Jul 20 2001
Legislation Allows Congress to Review Agency Regulations
The U.S. Senate has passed legislation that would provide $5,200,000 for the General Accounting Office (GAO) to review government agency regulations. The Truth in Regulating Act, introduced by Senator Shelby and passed by the U. S. Senate in 2000, allows Committee Chairmen or Ranking Members to request an analysis of agency regulations in order to determine whether the most cost-effective, common sense means to implement laws have been used. Funding to carry out Sen. Shelby's Truth in Regulating Act was included in the Legislative Branch Appropriations bill for Fiscal Year 2002.

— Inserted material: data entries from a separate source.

(* ===== verification/TestRelay.v ===== *)
(** * Unit tests of the proto and relay crates

    The tests of codec.rs, router.rs, ratelimit.rs, listener.rs, proxy.rs and
    tcp.rs (mod tests).  A test on virtual time becomes the list of polls its timers and writes
    cause. *)
From S2P Require Import Prelude Limits Frames Codec Splice Router F64 RateLimit Auth Session Http TestKit.
Local Open Scope Z_scope.

(** ** codec.rs *)
(** The tests below never decode a body, so any encoding will do. *)
#[local] Instance opaque_wire : Wire ControlFrame :=
  {| to_stdvec _ := Ok (replicate 100 Byte.x78); from_bytes _ := Err () |}.
Definition is_too_large (e : CodecError) : bool := match e with TooLarge _ _ => true | _ => false end.
Definition is_bad_magic (e : CodecError) : bool := match e with BadMagic => true | _ => false end.
Definition oversize_write_is_rejected : bool :=
  passes (fails_with is_too_large (write_frame (Frames.Shutdown "x") 8)) (mkWriter [] None true).
Definition oversize_read_is_rejected_before_alloc : bool :=
  passes (fails_with is_too_large (read_frame (T := ControlFrame) MAX_CONTROL_FRAME)) (to_le_bytes 4 (10 * 1024 * 1024)).
Definition preamble_roundtrip_and_bad_magic : bool :=
  match write_preamble (mkWriter [] None true) with
  | (Ok _, a) => passes (v ← unwrap read_preamble; assert_eq v PROTOCOL_VERSION) (Codec.w_sent a)
  | (Err _, _) => false
  end &&
  passes (fails_with is_bad_magic read_preamble) [Byte.x58; Byte.x58; Byte.x58; Byte.x58; Byte.x01; Byte.x00].
Definition truncated_frame_reads_as_eof : bool :=
  passes (fails_with is_eof (read_frame (T := ControlFrame) MAX_CONTROL_FRAME)) (to_le_bytes 4 5 ++ [Byte.x01; Byte.x02]).

(** ** router.rs *)
Definition handle : Z -> Z -> SessionHandle := mkHandle.
Definition t_claim (h : SessionHandle) (hosts : list string) (ports : list Z) : test RouterInner (list (SessionHandle * Resource)) :=
  call (fun r => let (r', sup) := claim h hosts ports r in (sup, r')).
Definition t_evict (hosts : list string) (ports : list Z) : test RouterInner (list (SessionHandle * Resource)) :=
  call (fun r => let (r', out) := evict_routes hosts ports r in (out, r')).
Definition http_at (h : string) (want : option Z) : test RouterInner () :=
  x ← see (fun r => lookup_http r h); assert_eq (sh_session_id <$> x) want.
Definition tcp_at (p : Z) (want : option Z) : test RouterInner () :=
  x ← see (fun r => lookup_tcp r p); assert_eq (sh_session_id <$> x) want.
Definition sorted_hosts (sid : Z) (want : list string) : test RouterInner () :=
  hosts ← see (hostnames_of sid); assert_eq (sort_by String.leb hosts) want.

Definition claim_and_lookup : test RouterInner () :=
  superseded ← t_claim (handle 1 100) ["a.example.com"%string] [20000];
  assert (bool_decide (superseded = [])) ;;
  http_at "a.example.com" (Some 1) ;;
  tcp_at 20000 (Some 1) ;;
  http_at "b.example.com" None.

Definition newest_session_supersedes_and_old_disconnect_is_safe : test RouterInner () :=
  t_claim (handle 1 100) ["a.example.com"%string] [] ;;
  superseded ← t_claim (handle 2 100) ["a.example.com"%string] [];
  assert_eq ((fun x => (sh_session_id x.1, x.2)) <$> superseded) [(1, Host "a.example.com")] ;;
  http_at "a.example.com" (Some 2) ;;
  change (remove_session 1) ;;
  http_at "a.example.com" (Some 2) ;;
  change (remove_session 2) ;;
  http_at "a.example.com" None.

Definition evict_routes_removes_and_returns_affected : test RouterInner () :=
  t_claim (handle 1 100) ["keep.example.com"; "drop.example.com"]%string [20000; 20001] ;;
  evicted ← t_evict ["drop.example.com"%string] [20001];
  assert_eq (length evicted) 2%nat ;;
  http_at "drop.example.com" None ;;
  tcp_at 20001 None ;;
  http_at "keep.example.com" (Some 1) ;;
  tcp_at 20000 (Some 1) ;;
  ghost ← t_evict ["ghost.example.com"%string] [30000];
  assert (bool_decide (ghost = [])) ;;
  change (remove_session 1) ;;
  http_at "keep.example.com" None.

Definition hostnames_of_lists_a_sessions_routed_hosts : test RouterInner () :=
  t_claim (handle 1 100) ["a.example.com"; "b.example.com"]%string [] ;;
  t_claim (handle 2 200) ["c.example.com"%string] [] ;;
  sorted_hosts 1 ["a.example.com"; "b.example.com"]%string ;;
  sorted_hosts 2 ["c.example.com"]%string ;;
  sorted_hosts 999 [] ;;
  t_evict ["a.example.com"%string] [] ;;
  sorted_hosts 1 ["b.example.com"]%string.

Definition reclaim_same_session_is_noop : test RouterInner () :=
  first ← t_claim (handle 1 100) ["a.example.com"%string] [];
  assert (bool_decide (first = [])) ;;
  again ← t_claim (handle 1 100) ["a.example.com"%string] [];
  assert (bool_decide (again = [])) ;;
  n ← see hostname_count; assert_eq n 1%nat.

(** ** ratelimit.rs *)
Definition v4 (a b c d : Z) : IpAddr := V4 (byte_of <$> [a; b; c; d]).
Definition v6 (groups : list Z) : IpAddr := V6 (groups ≫= fun g => [byte_of (g / 256); byte_of (g mod 256)]).
Definition second : Z := 1000000000.
Definition t_check (ip : IpAddr) (t : Z) (want : bool) : test RateLimiter () :=
  ok ← call (check_at ip t); assert_eq ok want.
Definition burst_then_throttle_then_refill : bool :=
  let ip := v4 127 0 0 1 in
  passes (t_check ip 0 true ;; t_check ip 0 true ;; t_check ip 0 true ;; t_check ip 0 true ;; t_check ip 0 true ;;
          t_check ip 0 false ;; t_check ip second true) (RateLimiter_new 10 5).
Definition independent_per_ip : bool :=
  passes (t_check (v4 1 1 1 1) 0 true ;; t_check (v4 1 1 1 1) 0 false ;; t_check (v4 2 2 2 2) 0 true) (RateLimiter_new 1 1).
Definition ipv6_collapses_to_slash_64 : bool :=
  let a := v6 [8193; 3512; 43981; 1; 0; 0; 0; 1] in
  let b := v6 [8193; 3512; 43981; 1; 65535; 65535; 65535; 65535] in
  let other := v6 [8193; 3512; 43981; 2; 0; 0; 0; 1] in
  bool_decide (limiter_key a = limiter_key b) && negb (bool_decide (limiter_key a = limiter_key other)) &&
  bool_decide (limiter_key a = v6 [8193; 3512; 43981; 1; 0; 0; 0; 0]) &&
  bool_decide (limiter_key (v4 9 9 9 9) = v4 9 9 9 9).
(** [try_admit(ip).expect()], [try_admit(ip).is_none()] and [drop]. *)
Definition admitted (ip : IpAddr) : test ConnLimiter IpAddr :=
  fun cl => match try_admit ip cl with (Some permit, cl') => Some (permit, cl') | (None, _) => None end.
Definition refused (ip : IpAddr) : test ConnLimiter () :=
  fun cl => match try_admit ip cl with (Some _, _) => None | (None, cl') => Some ((), cl') end.
Definition conn_limiter_global_and_per_key_caps : bool :=
  let a1 := v6 [8193; 3512; 1; 1; 0; 0; 0; 1] in
  let a2 := v6 [8193; 3512; 1; 1; 0; 0; 0; 2] in
  let b := v4 203 0 113 7 in
  passes (p1 ← admitted a1; p2 ← admitted a2; refused a1 ;; admitted b ;; refused b ;;
          change (drop_permit p1) ;; admitted b ;; change (drop_permit p2)) (ConnLimiter_new 3 2).
Definition session_limiter_caps_and_recovers : bool :=
  let a := v6 [8193; 3512; 7; 7; 0; 0; 0; 1] in
  let a2 := v6 [8193; 3512; 7; 7; 0; 0; 0; 153] in
  let b := v4 198 51 100 5 in
  passes (pa ← admitted a; refused a2 ;; admitted b ;; refused b ;; change (drop_permit pa) ;; admitted a2)
    (ConnLimiter_new 2 1).

(** ** listener.rs *)
Definition req_with_hosts (hosts : list string) : HeaderMap := if decide (hosts = []) then ∅ else {[HOST := hosts]}.
Definition host_of_single_header_is_lowercased_and_port_stripped : bool :=
  bool_decide (host_of (req_with_hosts ["Example.COM:8443"%string]) = Some "example.com"%string).
Definition host_of_duplicate_header_is_rejected : bool :=
  bool_decide (host_of (req_with_hosts ["a.example.com"; "b.example.com"]%string) = None).
Definition host_of_missing_header_is_none : bool := bool_decide (host_of (req_with_hosts []) = None).

(** ** proxy.rs *)
Definition strip_hop_by_hop_removes_content_length_when_te_present : bool :=
  let headers := strip_hop_by_hop false
    (header_insert CONTENT_LENGTH "5" (header_insert TRANSFER_ENCODING "chunked" ∅)) in
  negb (contains_key CONTENT_LENGTH headers) && negb (contains_key TRANSFER_ENCODING headers).
Definition strip_hop_by_hop_keeps_content_length_without_te : bool :=
  contains_key CONTENT_LENGTH (strip_hop_by_hop false (header_insert CONTENT_LENGTH "5" ∅)).

(** The tests' clock: a tick is delayed by its period. *)
#[local] Instance test_ticker : Ticker := fun _ now period => now + period.
(** Every tick of the watchdog up to [ms], nothing readable or writable. *)
Definition quiet_until (step ms : Z) : list (Z * list (Side * IoEvent)) :=
  (fun k => (step * Z.of_nat k, [])) <$> seq 0 (S (Z.to_nat (ms / step))).
Definition timed_out (s : SpliceState) : bool :=
  match Splice.outcome s with Some (Err (TimedOut _)) => true | _ => false end.
Definition ended_ok (s : SpliceState) : bool := match Splice.outcome s with Some (Ok _) => true | _ => false end.
Definition idle_timeout_reclaims_silent_splice : bool :=
  timed_out (splice_run (Some 100) None (quiet_until 25 2000) (splice_new [] [])).
Definition ping : list byte := byte_of <$> [112; 105; 110; 103].
Definition eof (side : Side) : list (Side * IoEvent) := [(side, Readable 0); (side, ShutDone)].
(** A chunk every 100 ms from [b_far], forwarded to [a_far], while the other
    direction is silent; then both ends close. *)
Definition idle_timeout_tracks_cross_direction_activity : bool :=
  let pump := (fun k => (100 * Z.of_nat k, [(BtoA, Readable 3); (BtoA, Splice.Writable 3)])) <$> seq 0 20 in
  let s := splice_run (Some 500) None pump (splice_new [] (concat (replicate 20 ping))) in
  bool_decide (Splice.outcome s = None) &&
  ended_ok (splice_run (Some 500) None [(2000, eof AtoB ++ eof BtoA)] s).
Definition absolute_timeout_fires_on_active_splice : bool :=
  let pump := (fun k => (50 * Z.of_nat k, [(AtoB, Readable 0); (AtoB, Splice.Writable 0)])) <$> seq 0 50 in
  timed_out (splice_run (Some 60000) (Some 200) pump (splice_new (replicate 50 Byte.x78) [])).
Definition no_timeout_copies_to_eof : bool :=
  let hello := byte_of <$> [104; 101; 108; 108; 111] in
  let s := splice_run None None [(0, [(AtoB, Readable 4); (AtoB, Splice.Writable 4)] ++ eof AtoB)] (splice_new hello []) in
  bool_decide (delivered (ab s) = hello) && ended_ok (splice_run None None [(1, eof BtoA)] s).

(** ** tcp.rs: the lock makes the two calls one after the other, and only the
    first reaches the operating system. *)
Definition concurrent_ensure_bound_same_port_both_ok : bool :=
  passes (unwrap (ensure_bound 4711 (Ok ())) ;; unwrap (ensure_bound 4711 (Err "in use"%string)) ;;
          m ← see bound; assert (bool_decide (4711 ∈ m))) (mkTcp (1024, 65535) ∅).

Definition relay_tests : list (string * bool) := [
  ("oversize_write_is_rejected", oversize_write_is_rejected);
  ("oversize_read_is_rejected_before_alloc", oversize_read_is_rejected_before_alloc);
  ("preamble_roundtrip_and_bad_magic", preamble_roundtrip_and_bad_magic);
  ("truncated_frame_reads_as_eof", truncated_frame_reads_as_eof);
  ("claim_and_lookup", passes claim_and_lookup Router_new);
  ("newest_session_supersedes_and_old_disconnect_is_safe",
    passes newest_session_supersedes_and_old_disconnect_is_safe Router_new);
  ("evict_routes_removes_and_returns_affected", passes evict_routes_removes_and_returns_affected Router_new);
  ("hostnames_of_lists_a_sessions_routed_hosts", passes hostnames_of_lists_a_sessions_routed_hosts Router_new);
  ("reclaim_same_session_is_noop", passes reclaim_same_session_is_noop Router_new);
  ("burst_then_throttle_then_refill", burst_then_throttle_then_refill);
  ("independent_per_ip", independent_per_ip);
  ("ipv6_collapses_to_slash_64", ipv6_collapses_to_slash_64);
  ("conn_limiter_global_and_per_key_caps", conn_limiter_global_and_per_key_caps);
  ("session_limiter_caps_and_recovers", session_limiter_caps_and_recovers);
  ("host_of_single_header", host_of_single_header_is_lowercased_and_port_stripped);
  ("host_of_duplicate_header", host_of_duplicate_header_is_rejected);
  ("host_of_missing_header", host_of_missing_header_is_none);
  ("strip_hop_by_hop_removes_content_length", strip_hop_by_hop_removes_content_length_when_te_present);
  ("strip_hop_by_hop_keeps_content_length", strip_hop_by_hop_keeps_content_length_without_te);
  ("idle_timeout_reclaims_silent_splice", idle_timeout_reclaims_silent_splice);
  ("idle_timeout_tracks_cross_direction_activity", idle_timeout_tracks_cross_direction_activity);
  ("absolute_timeout_fires_on_active_splice", absolute_timeout_fires_on_active_splice);
  ("no_timeout_copies_to_eof", no_timeout_copies_to_eof);
  ("concurrent_ensure_bound_same_port_both_ok", concurrent_ensure_bound_same_port_both_ok)]%string.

Sen. Shelby said, "Over the last thirty years, the impact of regulations on America has grown immensely. Compliance with regulations costs the economy billions of dollars annually as taxpayers struggle to comply with the burdensome requirements placed on them by Washington. Unfortunately, without funding for GAO to carry out the Truth in Regulating Act, there is no system of `checks and balances' for oversight of government regulations. Executive Branch bureaucrats dominate the process and the people who are ultimately impacted by these regulations do not have a voice in the process."
"I believe that Congress, as the branch of government most accountable to voters, must be involved in the review of agency regulations. We need to ensure that regulations are effective, cost-efficient and necessary, and Congressional review is the best vehicle to achieve this goal."